Jattan, whose testimony lasted 15 minutes, told the 12-member jury and six alternates she would interact with her niece frequently. She said she knew King for two years and he was “with” her sister Anita in 2006. Jattan, of Couva, said on May 16, 2006, she went to the Forensic Science Centre where she met her mother, Chanardaye Basdeo, Amy’s father, whom she referred to only as Jason, and two police officers. She said she also met Dr Hughvon des Vignes who took them to a room. “He show us Amy on a tray and ask we if you identify her and we said, ‘Yes the person on the tray was Amy. When I saw Amy she had bruises about the body,” Jattan said. Hosein did not cross-examine Jattan. Joseph told Carmona the witness she wanted to call yesterday was not ready to testify. This led to a premature end to the hearing.
However Carmona seized the opportunity to caution the jury about being swayed by emotions. “In life a child’s death, whether natural or unnatural, always evokes empathy. But we are not in the business of empathy, we are in the business of justice. This case is not decided on tears but, on the evidence,” the judge advised. He cautioned the jurors, as they broke for the weekend, to keep their thoughts to themselves and not discuss the matter. The trial will resume on Monday at 9 am. On Thursday, Amy’s grandmother, Chanardaye Basdeo, police photographer Sgt Veno Ragoo and police draughtsman Sgt Gregory Hood testified.

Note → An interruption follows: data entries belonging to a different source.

(* ===== verification/InputTracker.v ===== *)
(** * The node-side input tracker

    Models [apis/rust/node/src/event_stream/input_tracker.rs] and the [Event] type of
    [event.rs].  Arrow data is a type parameter: the tracker only stores it. *)

From stdpp Require Import base gmap list strings.
From S2P Require Import Prelude Message.

Inductive StopCause := Manual | CauseAllInputsClosed.

Inductive Event (A : Type) :=
| EvInput (id : DataId) (metadata : Metadata) (data : A)
| EvInputClosed (id : DataId)
| EvInputRecovered (id : DataId)
| EvNodeRestarted (id : NodeId)
| EvStop (cause : StopCause)
| EvReload (operator_id : option OperatorId)
| EvParamUpdate (key value : string)
| EvParamDeleted (key : string)
| EvNodeFailed (affected_input_ids : list DataId) (error : string) (source_node_id : NodeId)
| EvError (msg : string).
Arguments EvInput {A}. Arguments EvInputClosed {A}. Arguments EvInputRecovered {A}.
Arguments EvNodeRestarted {A}. Arguments EvStop {A}. Arguments EvReload {A}.
Arguments EvParamUpdate {A}. Arguments EvParamDeleted {A}. Arguments EvNodeFailed {A}.
Arguments EvError {A}.

Inductive InputState := Healthy | Closed.
#[export] Instance InputState_eq_dec : EqDecision InputState.
Proof. solve_decision. Defined.

Section tracker.
Context {A : Type} `{HashOrder}.

Record InputTracker := mkTracker {
  states : gmap DataId InputState;
  cache : gmap DataId A;
  source_map : gmap DataId NodeId
}.

Definition tracker_new : InputTracker := mkTracker ∅ ∅ ∅.
Definition with_source_map (sources : gmap DataId NodeId) : InputTracker :=
  mkTracker ∅ ∅ sources.

(** One round of the [NodeRestarted] loop over the source map. *)
Definition recover_input (restarted : NodeId) (states : gmap DataId InputState)
    (entry : DataId * NodeId) : gmap DataId InputState :=
  if bool_decide (entry.2 = restarted) && bool_decide (states !! entry.1 = Some Closed)
  then <[entry.1 := Healthy]> states
  else states.

Definition process_event (t : InputTracker) (event : Event A) : bool * InputTracker :=
  match event with
  | EvInput id _ data =>
      (true, mkTracker (<[id := Healthy]> (states t)) (<[id := data]> (cache t)) (source_map t))
  | EvInputClosed id =>
      (true, mkTracker (<[id := Closed]> (states t)) (cache t) (source_map t))
  | EvInputRecovered id =>
      (true, mkTracker (<[id := Healthy]> (states t)) (cache t) (source_map t))
  | EvNodeRestarted restarted =>
      (true, mkTracker (foldl (recover_input restarted) (states t) (hash_iter (source_map t)))
               (cache t) (source_map t))
  | _ => (false, t)
  end.

Definition state (t : InputTracker) (id : DataId) : option InputState := states t !! id.
Definition is_closed (t : InputTracker) (id : DataId) : bool :=
  bool_decide (states t !! id = Some Closed).
Definition last_value (t : InputTracker) (id : DataId) : option A := cache t !! id.
Definition closed_inputs (t : InputTracker) : list DataId :=
  (retain (λ p, bool_decide (p.2 = Closed)) (hash_iter (states t))).*1.
Definition any_closed (t : InputTracker) : bool :=
  existsb (λ p, bool_decide (p.2 = Closed)) (hash_iter (states t)).

Definition process_all (t : InputTracker) (events : list (Event A)) : InputTracker :=
  foldl (λ t e, (process_event t e).2) t events.

(** ** What one input sees of an event *)

Definition input_step (source : option NodeId) (id : DataId) (st : option InputState)
    (event : Event A) : option InputState :=
  match event with
  | EvInput id' _ _ | EvInputRecovered id' => if decide (id' = id) then Some Healthy else st
  | EvInputClosed id' => if decide (id' = id) then Some Closed else st
  | EvNodeRestarted n =>
      if decide (source = Some n ∧ st = Some Closed) then Some Healthy else st
  | _ => st
  end.

Definition cache_step (id : DataId) (value : option A) (event : Event A) : option A :=
  match event with
  | EvInput id' _ data => if decide (id' = id) then Some data else value
  | _ => value
  end.

Lemma recover_input_lookup restarted entries states0 id :
  NoDup entries.*1 →
  foldl (recover_input restarted) states0 entries !! id
  = if decide ((id, restarted) ∈ entries ∧ states0 !! id = Some Closed)
    then Some Healthy else states0 !! id.
Proof.
  revert states0. induction entries as [|[i n] entries IH]; intros states0 Hnd; cbn [foldl].
  { case_decide as Hd; [|done]. by destruct Hd as [[]%not_elem_of_nil _]. }
  apply NoDup_cons in Hnd as [Hi Hnd]. rewrite IH by done. clear IH. unfold recover_input. cbn [fst snd].
  assert (∀ m, (i, m) ∉ entries) as Hnot.
  { intros m Hm. apply Hi, list_elem_of_fmap. by exists (i, m). }
  repeat (case_bool_decide || case_decide); simplify_eq/=;
    rewrite ?elem_of_cons, ?lookup_insert in *; repeat case_decide; naive_solver.
Qed.

(** One input's state and cached value evolve on their own, whatever order the source
    map is iterated in. *)
Lemma process_event_lookup t event id :
  states (process_event t event).2 !! id
    = input_step (source_map t !! id) id (states t !! id) event ∧
  cache (process_event t event).2 !! id = cache_step id (cache t !! id) event ∧
  source_map (process_event t event).2 = source_map t.
Proof.
  destruct event; simpl; rewrite ?lookup_insert; try done.
  rewrite recover_input_lookup by apply NoDup_hash_keys.
  split; [|done]. pose proof (elem_of_hash_iter (source_map t) id id0).
  repeat case_decide; naive_solver.
Qed.

(** The tracker is a function of each input's own history: after any events, the
    state of an input is obtained by folding only the events about it (a restart of its
    source reopens it if closed), its last value is the data of its last [Input] event
    even when closed, and neither depends on the iteration order of the source map. *)
Theorem tracker_refines_history t events id :
  state (process_all t events) id
    = foldl (input_step (source_map t !! id) id) (state t id) events ∧
  last_value (process_all t events) id = foldl (cache_step id) (last_value t id) events.
Proof.
  unfold process_all, state, last_value. revert t.
  induction events as [|e events IH]; intros t; simpl; [done|].
  destruct (process_event_lookup t e id) as (Hs & Hc & Hm).
  specialize (IH (process_event t e).2). by rewrite Hs, Hc, Hm in IH.
Qed.

(** The closed-input queries agree with the per-input state: [closed_inputs] lists
    exactly the inputs [is_closed] accepts, once each, and [any_closed] says whether
    there is one. *)
Lemma closed_inputs_spec t :
  NoDup (closed_inputs t) ∧
  (∀ id, id ∈ closed_inputs t ↔ is_closed t id = true) ∧
  (any_closed t = true ↔ closed_inputs t ≠ []).
Proof.
  assert (∀ id, id ∈ closed_inputs t ↔ states t !! id = Some Closed) as Hin.
  { intros id. unfold closed_inputs, retain. rewrite list_elem_of_fmap. split.
    - intros ([i s] & -> & [Hs Hi]%list_elem_of_filter). simpl in *.
      apply bool_decide_eq_true in Hs. by apply elem_of_hash_iter in Hi; subst.
    - intros Hs. exists (id, Closed). split; [done|]. apply list_elem_of_filter.
      split; [done|]. by apply elem_of_hash_iter. }
  split_and!.
  - eapply sublist_NoDup; [apply (NoDup_hash_keys (states t))|].
    apply fmap_sublist, sublist_filter.
  - intros id. rewrite Hin. unfold is_closed. by rewrite bool_decide_eq_true.
  - unfold any_closed. rewrite existsb_exists. split.
    + intros ([i s] & Hi%list_elem_of_In & Hs%bool_decide_eq_true). simpl in Hs. subst.
      apply elem_of_hash_iter, Hin in Hi. intros Hnil. rewrite Hnil in Hi. by apply not_elem_of_nil in Hi.
    + destruct (closed_inputs t) as [|i l] eqn:Hl; [done|]. intros _.
      exists (i, Closed). split; [|by apply bool_decide_eq_true].
      apply list_elem_of_In, elem_of_hash_iter, Hin. left.
Qed.
End tracker.
Arguments InputTracker : clear implicits.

Basdeo testified that Amy was taken from her care and placed at the Mother’s Union Home for Children twice before she was placed in Anita’s care. She wept when she was shown an autopsy photograph of her granddaughter. The elderly woman testified that Amy had lived with her from the time she was one day old until she was three. Basdeo said when she became ill and went to live with her son in Couva, Amy went to live with her mother Anita and King. Basdeo said Amy was taken to the San Fernando General Hospital on June 12, 2005 where doctors operated on her for swelling on her back after she sustained injuries to the hands and feet.

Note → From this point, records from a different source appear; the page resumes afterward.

(** Without external nodes a status update answers everybody as soon as no local node
    is left, and does nothing before. *)
Lemma update_status_local c :
  external_nodes (pending c) = false →
  (update_dataflow_status c).2
  = if bool_decide (local_nodes (pending c) = ∅) then answer_subscribe_requests c [] else c.
Proof. intros He. unfold update_dataflow_status. rewrite He. by case_bool_decide. Qed.

(** The invariant of a run without external nodes. *)
Record barrier_inv (c0 c : PendingCtx) (ops : list pending_op) : Prop := {
  bi_external : external_nodes (pending c) = false;
  bi_silent : local_nodes (pending c) ≠ ∅ → ctx_replies c = ctx_replies c0;
  bi_waiting : ∀ n r, last_subscription n ops = Some r → local_nodes (pending c) ≠ ∅ →
    waiting_subscribers (pending c) !! n = Some r;
  bi_answered : ∀ n r, last_subscription n ops = Some r → local_nodes (pending c) = ∅ →
    (r, ReplyResult (subscribe_result (head (exited_before_subscribe (pending c))))) ∈ ctx_replies c
}.

(** The state between a change of the pending nodes and the status update that follows. *)
Record barrier_pre (c0 c : PendingCtx) (ops : list pending_op) : Prop := {
  bp_external : external_nodes (pending c) = false;
  bp_silent : local_nodes (pending c) ≠ ∅ → ctx_replies c = ctx_replies c0;
  bp_waiting : ∀ n r, last_subscription n ops = Some r →
    waiting_subscribers (pending c) !! n = Some r
    ∨ local_nodes (pending c) = ∅ ∧
      (r, ReplyResult (subscribe_result (head (exited_before_subscribe (pending c))))) ∈ ctx_replies c
}.

Lemma barrier_update c0 c ops :
  barrier_pre c0 c ops → barrier_inv c0 (update_dataflow_status c).2 ops.
Proof.
  intros [He Hs Hw]. rewrite update_status_local by done. case_bool_decide as Hl.
  - split.
    + by rewrite answer_pending.
    + rewrite answer_pending. simpl. by intros [].
    + rewrite answer_pending. simpl. by intros ? ? ? [].
    + intros n r Hlast _. rewrite answer_pending. simpl.
      destruct (Hw n r Hlast) as [Hwait|[_ Hin]]; [|by apply answer_replies_mono].
      apply (answer_replies_in c []) in Hwait. unfold first_exited in Hwait.
      by destruct (exited_before_subscribe (pending c)).
  - split; [done..| |done]. intros n r Hlast _. by destruct (Hw n r Hlast) as [?|[? _]].
Qed.

Lemma barrier_stop_dynamic c0 c ops nodes :
  barrier_inv c0 c ops → barrier_inv c0 (stop_dynamic_nodes c nodes).2 ops.
Proof.
  revert c. induction nodes as [|n nodes IH]; intros c Hi; simpl; [done|].
  case_bool_decide as Hn; [|by apply IH].
  set (c1 := {| c with pending := _ |}).
  assert (barrier_inv c0 (update_dataflow_status c1).2 ops) as Hi1.
  { apply barrier_update. destruct Hi as [He Hs Hw Ha].
    assert (local_nodes (pending c) ≠ ∅) as Hne by set_solver.
    split; simpl; [done|by intros _; apply Hs|]. intros m r Hlast. left. by apply Hw. }
  destruct (update_dataflow_status c1) as [[] c2]; simpl in *; [by apply IH|done..].
Qed.

Lemma barrier_step c0 c ops o :
  is_local_op o → barrier_inv c0 c ops → barrier_inv c0 (pending_step c o) (ops ++ [o]).
Proof.
  intros Ho Hi. assert (∀ c1, barrier_inv c0 c1 ops →
    (∀ n, last_subscription n (ops ++ [o]) = last_subscription n ops) →
    barrier_inv c0 c1 (ops ++ [o])) as Hext.
  { intros c1 [] Hlast. split; try done; intros n r; rewrite Hlast; eauto. }
  destruct o as [n r|n|dyn|]; simpl; [| | |done].
  - apply barrier_update. destruct Hi as [He Hs Hw Ha]. split; simpl; [done| |].
    + intros Hne. apply Hs. set_solver.
    + intros m r'. rewrite last_subscription_snoc. case_decide as Hmn.
      { intros [= <-]. left. subst. by rewrite lookup_insert_eq. }
      intros Hlast. rewrite lookup_insert_ne by done.
      destruct (decide (local_nodes (pending c) = ∅)) as [Hl|Hl]; [|left; by apply Hw].
      right. split; [set_solver|by eapply Ha].
  - apply Hext; [|by intros; rewrite last_subscription_snoc]. unfold pending_node_stop.
    case_bool_decide as Hn; [|done].
    destruct (update_dataflow_status _) as [r c1] eqn:Hu. simpl.
    apply (f_equal snd) in Hu. simpl in Hu. rewrite <- Hu. apply barrier_update.
    destruct Hi as [He Hs Hw Ha]. assert (local_nodes (pending c) ≠ ∅) as Hne by set_solver.
    split; simpl; [done|by intros _; apply Hs|]. intros m r' Hlast. left. by apply Hw.
  - apply Hext; [|by intros; rewrite last_subscription_snoc]. by apply barrier_stop_dynamic.
Qed.

Lemma barrier_run c0 ops :
  external_nodes (pending c0) = false → Forall is_local_op ops →
  barrier_inv c0 (pending_run c0 ops) ops.
Proof.
  intros He. induction ops as [|o ops IH] using rev_ind; intros Hops.
  - split; done.
  - apply Forall_app in Hops as [Hops Ho]. unfold pending_run. rewrite foldl_snoc.
    apply barrier_step; [by inv Ho|by apply IH].
Qed.

(** C25. The start barrier.  On a machine that runs all nodes of a dataflow, no subscribe
    request is answered while some local node has neither subscribed nor stopped; once
    there is none left, the latest subscribe request of every node has been answered,
    with an error naming the first node that exited before subscribing, if any. *)
Theorem start_barrier c0 ops :
  external_nodes (pending c0) = false → Forall is_local_op ops →
  let c := pending_run c0 ops in
  (local_nodes (pending c) ≠ ∅ → ctx_replies c = ctx_replies c0) ∧
  (local_nodes (pending c) = ∅ → ∀ n r, last_subscription n ops = Some r →
    (r, ReplyResult (subscribe_result (head (exited_before_subscribe (pending c)))))
      ∈ ctx_replies c).
Proof.
  intros He Hops c. destruct (barrier_run c0 ops He Hops) as [_ Hs _ Ha]. eauto.
Qed.

(** A node that subscribes again after the local init was reported (a restarted node,
    or one added at run time) on a machine with external nodes is never answered: the
    request is stored, no reply is sent, and the coordinator is not told, so it has no
    reason to send another [AllNodesReady]. *)
Theorem resubscribe_unanswered c n r :
  external_nodes (pending c) = true → reported_init_to_coordinator (pending c) = true →
  local_nodes (pending c) ⊆ {[n]} →
  ∃ c', handle_node_subscription c n r = (Ok StatusPending, c') ∧
    pending_io c' = pending_io c ∧ waiting_subscribers (pending c') !! n = Some r.
Proof.
  intros He Hrep Hl. unfold handle_node_subscription, update_dataflow_status. simpl.
  rewrite bool_decide_true by set_solver. rewrite He, Hrep. eexists. split; [done|].
  simpl. by rewrite lookup_insert_eq.
Qed.
End pending.

(** ** The properties at concrete inputs *)

Definition demo_pending (external reported : bool) : PendingCtx :=
  mkPendingCtx (mkPending 7 {["cam"; "plot"]} external ∅ [] reported)
    (mkIo (Some (mkCoordinator [] true false)) []) ∅.

Lemma start_barrier_witness :
  (1%N, ReplyResult (subscribe_result (Some "plot")))
    ∈ ctx_replies (pending_run (demo_pending false false)
                     [POpSubscribe "cam" 1; POpNodeStop "plot"]).
Proof.
  refine (proj2 (start_barrier (demo_pending false false)
                   [POpSubscribe "cam" 1; POpNodeStop "plot"] _ _) _ "cam" 1%N _).
  - reflexivity.
  - repeat constructor.
  - vm_compute. reflexivity.
  - vm_compute. reflexivity.
Defined.

Lemma resubscribe_unanswered_witness :
  ∃ c', handle_node_subscription
          (mkPendingCtx (mkPending 7 ∅ true ∅ [] true) (mkIo None []) ∅) "cam" 5
        = (Ok StatusPending, c') ∧
    pending_io c' = mkIo None [] ∧ waiting_subscribers (pending c') !! "cam" = Some 5%N.
Proof.
  apply (resubscribe_unanswered (mkPendingCtx (mkPending 7 ∅ true ∅ [] true) (mkIo None []) ∅));
    [reflexivity|reflexivity|apply empty_subseteq].
Defined.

Under cross-examination by Hosein, Basdeo denied the child fell down a flight of stairs at her Marabella home. “I don’t know (how she was injured). I don’t have no big house for she to fall down step by me,” the woman said. Basdeo admitted that medical social welfare officers took Amy from the hospital and placed her in the children’s home and she would visit her there once a week.